Exercise aim:
Pull out each line of the data that includes the word "list".

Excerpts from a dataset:
(** The three replacements in the order the source applies them. *)
Definition fuse (syll : str) : str := fuse_e_aa (fuse_ii_e (fuse_e_ii syll)).

Definition is_real_syll (syll : str) : bool :=
  (1 <? length syll) && re_test Pattern.CONS_OR_INDEPVOWEL syll.

Definition reorderSyll (syll : str) : str :=
  if is_real_syll syll then fuse (reassemble syll) else syll.

(** ** [reorderText] *)

Definition syllables_of (text : str) : list str :=
  filter (@nonempty Z) (re_split match_SYLLPAT text).

Definition reorderText (text : str) : str :=
  let text := regularizeText text in
  let syll := map reorderSyll (syllables_of text) in
  concat syll.

(** [c] is none of the code points of [l]. *)
Definition avoids (l : list Z) (c : Z) : bool := negb (existsb (Z.eqb c) l).

(** ** Deterministic readings of the patterns

    The classes of the patterns exclude each other where the matcher has a
    choice, so a scan without backtracking finds the same matches; the
    scanners below are proved equal to the matcher on the two patterns. *)

(** The longest prefix of code points of a class: a greedy [CLASS*]. *)
Fixpoint span (p : Z -> bool) (s : str) : str * str :=
  match s with
  | c :: s' => if p c then let (a, b) := span p s' in (c :: a, b) else ([], s)
  | [] => ([], [])
  end.

(** [COENG+(?:CONS_OR_INDEPVOWEL)], the sub-pattern [SYLLPAT] and [CHUNKPAT]
    share.  [COENG+] takes the whole run of coengs; giving some of them back
    cannot help, since the code point after a shorter run is a coeng, which
    is neither a consonant nor an independent vowel. *)
Definition match_coeng_cluster : matcher := fun s =>
  let (ks, r) := span is_COENG s in
  match ks, r with
  | _ :: _, c :: r' => if CONS_OR_INDEPVOWEL c then Some (ks ++ [c], r') else None
  | _, _ => None
  end.

(** What the matcher finds with [CHUNKPAT]: a coeng cluster with the
    register shifter behind it, if there is one, or else one code point that
    is not a line feed. *)
Definition scan_CHUNKPAT : matcher := fun s =>
  match match_coeng_cluster s with
  | Some (m, r) =>
      match r with
      | c :: r' => if REGSHIFTER c then Some (m ++ [c], r') else Some (m, r)
      | [] => Some (m, r)
      end
  | None =>
      match s with
      | c :: s' => if DOT c then Some ([c], s') else None
      | [] => None
      end
  end.

(** The starred group of [SYLLPAT],
    [(?:COENG+(?:CONS_OR_INDEPVOWEL)|(?:DEPVOWEL|DIACRITIC|ZEROWIDTH)+)*]:
    each round takes a coeng cluster, or else a run of marks, and the loop
    stops at the first position where neither is found.  Every round consumes
    a code point, so [length s] rounds are enough. *)
Fixpoint match_syll_tail (fuel : nat) (s : str) : str * str :=
  match fuel with
  | O => ([], s)
  | S f =>
      match match_coeng_cluster s with
      | Some (m, r) => let (m', r') := match_syll_tail f r in (m ++ m', r')
      | None =>
          match span SYLLMARK s with
          | ((_ :: _) as m, r) => let (m', r') := match_syll_tail f r in (m ++ m', r')
          | ([], _) => ([], s)
          end
      end
  end.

Response box:
Definition syllables_of (text : str) : list str :=
Definition avoids (l : list Z) (c : Z) : bool := negb (existsb (Z.eqb c) l).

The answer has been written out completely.